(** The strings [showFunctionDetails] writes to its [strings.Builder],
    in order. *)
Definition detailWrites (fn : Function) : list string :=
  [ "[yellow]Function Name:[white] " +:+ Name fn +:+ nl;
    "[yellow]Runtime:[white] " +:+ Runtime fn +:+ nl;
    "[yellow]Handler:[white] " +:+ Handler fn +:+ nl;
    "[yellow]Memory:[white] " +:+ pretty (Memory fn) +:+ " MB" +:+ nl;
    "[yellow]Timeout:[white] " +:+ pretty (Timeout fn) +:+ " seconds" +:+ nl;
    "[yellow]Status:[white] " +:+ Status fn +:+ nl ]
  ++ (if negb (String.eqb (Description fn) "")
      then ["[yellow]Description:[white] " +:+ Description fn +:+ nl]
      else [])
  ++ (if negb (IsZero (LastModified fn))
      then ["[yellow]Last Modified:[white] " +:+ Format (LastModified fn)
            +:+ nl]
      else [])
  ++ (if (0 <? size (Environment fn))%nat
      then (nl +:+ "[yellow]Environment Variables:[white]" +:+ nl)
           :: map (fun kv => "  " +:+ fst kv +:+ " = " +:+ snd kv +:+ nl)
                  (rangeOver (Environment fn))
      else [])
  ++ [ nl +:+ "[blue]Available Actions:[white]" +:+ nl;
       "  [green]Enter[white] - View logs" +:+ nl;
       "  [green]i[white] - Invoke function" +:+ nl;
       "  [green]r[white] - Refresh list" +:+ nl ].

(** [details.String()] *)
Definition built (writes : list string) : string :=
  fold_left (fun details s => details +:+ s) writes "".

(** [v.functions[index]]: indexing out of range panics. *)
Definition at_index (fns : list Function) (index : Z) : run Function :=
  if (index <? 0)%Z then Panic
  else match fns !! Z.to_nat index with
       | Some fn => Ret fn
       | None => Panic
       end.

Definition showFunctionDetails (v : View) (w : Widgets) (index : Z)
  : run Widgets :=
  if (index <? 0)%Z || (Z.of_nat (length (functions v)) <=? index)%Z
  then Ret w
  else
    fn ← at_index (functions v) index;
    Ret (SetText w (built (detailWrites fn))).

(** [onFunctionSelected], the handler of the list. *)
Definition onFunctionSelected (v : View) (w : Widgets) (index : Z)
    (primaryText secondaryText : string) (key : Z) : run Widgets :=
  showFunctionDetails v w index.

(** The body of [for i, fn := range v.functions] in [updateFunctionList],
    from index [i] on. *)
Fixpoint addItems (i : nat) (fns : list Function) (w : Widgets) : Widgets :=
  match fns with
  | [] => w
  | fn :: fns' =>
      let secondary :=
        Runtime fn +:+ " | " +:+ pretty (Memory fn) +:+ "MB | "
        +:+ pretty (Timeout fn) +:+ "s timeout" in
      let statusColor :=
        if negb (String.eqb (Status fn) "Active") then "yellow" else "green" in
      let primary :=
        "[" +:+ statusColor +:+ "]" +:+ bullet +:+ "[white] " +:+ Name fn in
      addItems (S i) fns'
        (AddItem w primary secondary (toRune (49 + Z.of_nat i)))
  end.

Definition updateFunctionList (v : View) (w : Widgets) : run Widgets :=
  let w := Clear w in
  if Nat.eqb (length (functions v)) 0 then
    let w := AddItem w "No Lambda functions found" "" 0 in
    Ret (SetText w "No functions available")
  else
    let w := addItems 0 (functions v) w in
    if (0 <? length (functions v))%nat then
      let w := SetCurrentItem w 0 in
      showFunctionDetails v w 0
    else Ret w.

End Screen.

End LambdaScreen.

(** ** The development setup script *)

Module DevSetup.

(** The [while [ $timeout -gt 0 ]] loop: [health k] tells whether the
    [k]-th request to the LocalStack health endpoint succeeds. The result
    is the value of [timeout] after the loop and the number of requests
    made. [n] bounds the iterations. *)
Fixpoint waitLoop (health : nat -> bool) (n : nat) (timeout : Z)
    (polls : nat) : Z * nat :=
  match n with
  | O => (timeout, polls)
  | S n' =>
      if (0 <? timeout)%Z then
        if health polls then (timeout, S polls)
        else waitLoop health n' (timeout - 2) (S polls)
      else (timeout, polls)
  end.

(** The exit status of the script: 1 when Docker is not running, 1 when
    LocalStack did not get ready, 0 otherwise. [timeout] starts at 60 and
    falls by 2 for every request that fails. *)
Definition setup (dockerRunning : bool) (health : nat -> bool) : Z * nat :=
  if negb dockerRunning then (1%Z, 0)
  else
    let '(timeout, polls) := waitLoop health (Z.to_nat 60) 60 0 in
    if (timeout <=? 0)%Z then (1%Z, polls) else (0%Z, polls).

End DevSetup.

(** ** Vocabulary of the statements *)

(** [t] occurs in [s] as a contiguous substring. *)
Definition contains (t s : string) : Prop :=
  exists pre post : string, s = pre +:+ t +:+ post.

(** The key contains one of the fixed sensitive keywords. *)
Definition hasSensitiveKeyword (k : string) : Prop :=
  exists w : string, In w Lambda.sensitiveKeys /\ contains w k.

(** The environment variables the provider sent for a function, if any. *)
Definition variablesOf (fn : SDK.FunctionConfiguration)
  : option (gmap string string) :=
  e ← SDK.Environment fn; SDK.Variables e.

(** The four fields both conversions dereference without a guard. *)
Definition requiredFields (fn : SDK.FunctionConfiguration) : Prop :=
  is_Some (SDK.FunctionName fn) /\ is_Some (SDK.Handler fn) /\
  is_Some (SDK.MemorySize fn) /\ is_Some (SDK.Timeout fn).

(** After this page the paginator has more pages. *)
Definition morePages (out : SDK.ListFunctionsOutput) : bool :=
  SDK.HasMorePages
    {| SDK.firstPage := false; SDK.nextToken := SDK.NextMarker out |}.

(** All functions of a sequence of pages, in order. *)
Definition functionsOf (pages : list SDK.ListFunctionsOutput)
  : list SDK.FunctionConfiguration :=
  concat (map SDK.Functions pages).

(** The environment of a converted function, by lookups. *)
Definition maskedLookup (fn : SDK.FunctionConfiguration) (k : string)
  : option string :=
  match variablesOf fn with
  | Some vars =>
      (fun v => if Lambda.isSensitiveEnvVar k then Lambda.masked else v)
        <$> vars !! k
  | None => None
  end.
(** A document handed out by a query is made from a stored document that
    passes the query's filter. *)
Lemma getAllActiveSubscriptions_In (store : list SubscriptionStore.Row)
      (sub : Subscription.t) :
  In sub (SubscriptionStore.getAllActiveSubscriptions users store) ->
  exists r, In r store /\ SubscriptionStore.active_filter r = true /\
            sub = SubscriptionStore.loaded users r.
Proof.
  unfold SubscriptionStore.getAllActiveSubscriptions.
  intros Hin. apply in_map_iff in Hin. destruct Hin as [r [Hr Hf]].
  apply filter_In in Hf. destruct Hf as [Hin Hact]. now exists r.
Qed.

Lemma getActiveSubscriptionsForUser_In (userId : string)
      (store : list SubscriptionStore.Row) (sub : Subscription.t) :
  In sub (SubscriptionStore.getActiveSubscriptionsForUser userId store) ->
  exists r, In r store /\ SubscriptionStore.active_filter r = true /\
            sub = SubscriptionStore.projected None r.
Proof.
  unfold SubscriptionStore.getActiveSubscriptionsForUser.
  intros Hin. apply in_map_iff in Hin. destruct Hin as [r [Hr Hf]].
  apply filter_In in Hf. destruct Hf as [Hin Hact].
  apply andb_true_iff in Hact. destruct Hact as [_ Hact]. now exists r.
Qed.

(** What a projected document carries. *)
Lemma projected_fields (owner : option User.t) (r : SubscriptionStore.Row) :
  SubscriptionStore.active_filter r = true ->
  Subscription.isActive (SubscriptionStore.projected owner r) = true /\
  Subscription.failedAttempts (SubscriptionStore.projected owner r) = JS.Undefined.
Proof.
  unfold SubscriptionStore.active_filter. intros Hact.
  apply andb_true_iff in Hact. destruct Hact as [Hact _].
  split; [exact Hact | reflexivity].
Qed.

Exercise aim —
Reproduce the full set of records precisely.

Result —
(** The strings [showFunctionDetails] writes to its [strings.Builder],
    in order. *)
Definition detailWrites (fn : Function) : list string :=
  [ "[yellow]Function Name:[white] " +:+ Name fn +:+ nl;
    "[yellow]Runtime:[white] " +:+ Runtime fn +:+ nl;
    "[yellow]Handler:[white] " +:+ Handler fn +:+ nl;
    "[yellow]Memory:[white] " +:+ pretty (Memory fn) +:+ " MB" +:+ nl;
    "[yellow]Timeout:[white] " +:+ pretty (Timeout fn) +:+ " seconds" +:+ nl;
    "[yellow]Status:[white] " +:+ Status fn +:+ nl ]
  ++ (if negb (String.eqb (Description fn) "")
      then ["[yellow]Description:[white] " +:+ Description fn +:+ nl]
      else [])
  ++ (if negb (IsZero (LastModified fn))
      then ["[yellow]Last Modified:[white] " +:+ Format (LastModified fn)
            +:+ nl]
      else [])
  ++ (if (0 <? size (Environment fn))%nat
      then (nl +:+ "[yellow]Environment Variables:[white]" +:+ nl)
           :: map (fun kv => "  " +:+ fst kv +:+ " = " +:+ snd kv +:+ nl)
                  (rangeOver (Environment fn))
      else [])
  ++ [ nl +:+ "[blue]Available Actions:[white]" +:+ nl;
       "  [green]Enter[white] - View logs" +:+ nl;
       "  [green]i[white] - Invoke function" +:+ nl;
       "  [green]r[white] - Refresh list" +:+ nl ].

(** [details.String()] *)
Definition built (writes : list string) : string :=
  fold_left (fun details s => details +:+ s) writes "".

(** [v.functions[index]]: indexing out of range panics. *)
Definition at_index (fns : list Function) (index : Z) : run Function :=
  if (index <? 0)%Z then Panic
  else match fns !! Z.to_nat index with
       | Some fn => Ret fn
       | None => Panic
       end.

Definition showFunctionDetails (v : View) (w : Widgets) (index : Z)
  : run Widgets :=
  if (index <? 0)%Z || (Z.of_nat (length (functions v)) <=? index)%Z
  then Ret w
  else
    fn ← at_index (functions v) index;
    Ret (SetText w (built (detailWrites fn))).

(** [onFunctionSelected], the handler of the list. *)
Definition onFunctionSelected (v : View) (w : Widgets) (index : Z)
    (primaryText secondaryText : string) (key : Z) : run Widgets :=
  showFunctionDetails v w index.

(** The body of [for i, fn := range v.functions] in [updateFunctionList],
    from index [i] on. *)
Fixpoint addItems (i : nat) (fns : list Function) (w : Widgets) : Widgets :=
  match fns with
  | [] => w
  | fn :: fns' =>
      let secondary :=
        Runtime fn +:+ " | " +:+ pretty (Memory fn) +:+ "MB | "
        +:+ pretty (Timeout fn) +:+ "s timeout" in
      let statusColor :=
        if negb (String.eqb (Status fn) "Active") then "yellow" else "green" in
      let primary :=
        "[" +:+ statusColor +:+ "]" +:+ bullet +:+ "[white] " +:+ Name fn in
      addItems (S i) fns'
        (AddItem w primary secondary (toRune (49 + Z.of_nat i)))
  end.

Definition updateFunctionList (v : View) (w : Widgets) : run Widgets :=
  let w := Clear w in
  if Nat.eqb (length (functions v)) 0 then
    let w := AddItem w "No Lambda functions found" "" 0 in
    Ret (SetText w "No functions available")
  else
    let w := addItems 0 (functions v) w in
    if (0 <? length (functions v))%nat then
      let w := SetCurrentItem w 0 in
      showFunctionDetails v w 0
    else Ret w.

End Screen.

End LambdaScreen.

(** ** The development setup script *)

Module DevSetup.

(** The [while [ $timeout -gt 0 ]] loop: [health k] tells whether the
    [k]-th request to the LocalStack health endpoint succeeds. The result
    is the value of [timeout] after the loop and the number of requests
    made. [n] bounds the iterations. *)
Fixpoint waitLoop (health : nat -> bool) (n : nat) (timeout : Z)
    (polls : nat) : Z * nat :=
  match n with
  | O => (timeout, polls)
  | S n' =>
      if (0 <? timeout)%Z then
        if health polls then (timeout, S polls)
        else waitLoop health n' (timeout - 2) (S polls)
      else (timeout, polls)
  end.

(** The exit status of the script: 1 when Docker is not running, 1 when
    LocalStack did not get ready, 0 otherwise. [timeout] starts at 60 and
    falls by 2 for every request that fails. *)
Definition setup (dockerRunning : bool) (health : nat -> bool) : Z * nat :=
  if negb dockerRunning then (1%Z, 0)
  else
    let '(timeout, polls) := waitLoop health (Z.to_nat 60) 60 0 in
    if (timeout <=? 0)%Z then (1%Z, polls) else (0%Z, polls).

End DevSetup.

(** ** Vocabulary of the statements *)

(** [t] occurs in [s] as a contiguous substring. *)
Definition contains (t s : string) : Prop :=
  exists pre post : string, s = pre +:+ t +:+ post.

(** The key contains one of the fixed sensitive keywords. *)
Definition hasSensitiveKeyword (k : string) : Prop :=
  exists w : string, In w Lambda.sensitiveKeys /\ contains w k.

(** The environment variables the provider sent for a function, if any. *)
Definition variablesOf (fn : SDK.FunctionConfiguration)
  : option (gmap string string) :=
  e ← SDK.Environment fn; SDK.Variables e.

(** The four fields both conversions dereference without a guard. *)
Definition requiredFields (fn : SDK.FunctionConfiguration) : Prop :=
  is_Some (SDK.FunctionName fn) /\ is_Some (SDK.Handler fn) /\
  is_Some (SDK.MemorySize fn) /\ is_Some (SDK.Timeout fn).

(** After this page the paginator has more pages. *)
Definition morePages (out : SDK.ListFunctionsOutput) : bool :=
  SDK.HasMorePages
    {| SDK.firstPage := false; SDK.nextToken := SDK.NextMarker out |}.

(** All functions of a sequence of pages, in order. *)
Definition functionsOf (pages : list SDK.ListFunctionsOutput)
  : list SDK.FunctionConfiguration :=
  concat (map SDK.Functions pages).

(** The environment of a converted function, by lookups. *)
Definition maskedLookup (fn : SDK.FunctionConfiguration) (k : string)
  : option string :=
  match variablesOf fn with
  | Some vars =>
      (fun v => if Lambda.isSensitiveEnvVar k then Lambda.masked else v)
        <$> vars !! k
  | None => None
  end.
(** A document handed out by a query is made from a stored document that
    passes the query's filter. *)
Lemma getAllActiveSubscriptions_In (store : list SubscriptionStore.Row)
      (sub : Subscription.t) :
  In sub (SubscriptionStore.getAllActiveSubscriptions users store) ->
  exists r, In r store /\ SubscriptionStore.active_filter r = true /\
            sub = SubscriptionStore.loaded users r.
Proof.
  unfold SubscriptionStore.getAllActiveSubscriptions.
  intros Hin. apply in_map_iff in Hin. destruct Hin as [r [Hr Hf]].
  apply filter_In in Hf. destruct Hf as [Hin Hact]. now exists r.
Qed.

Lemma getActiveSubscriptionsForUser_In (userId : string)
      (store : list SubscriptionStore.Row) (sub : Subscription.t) :
  In sub (SubscriptionStore.getActiveSubscriptionsForUser userId store) ->
  exists r, In r store /\ SubscriptionStore.active_filter r = true /\
            sub = SubscriptionStore.projected None r.
Proof.
  unfold SubscriptionStore.getActiveSubscriptionsForUser.
  intros Hin. apply in_map_iff in Hin. destruct Hin as [r [Hr Hf]].
  apply filter_In in Hf. destruct Hf as [Hin Hact].
  apply andb_true_iff in Hact. destruct Hact as [_ Hact]. now exists r.
Qed.

(** What a projected document carries. *)
Lemma projected_fields (owner : option User.t) (r : SubscriptionStore.Row) :
  SubscriptionStore.active_filter r = true ->
  Subscription.isActive (SubscriptionStore.projected owner r) = true /\
  Subscription.failedAttempts (SubscriptionStore.projected owner r) = JS.Undefined.
Proof.
  unfold SubscriptionStore.active_filter. intros Hact.
  apply andb_true_iff in Hact. destruct Hact as [Hact _].
  split; [exact Hact | reflexivity].
Qed.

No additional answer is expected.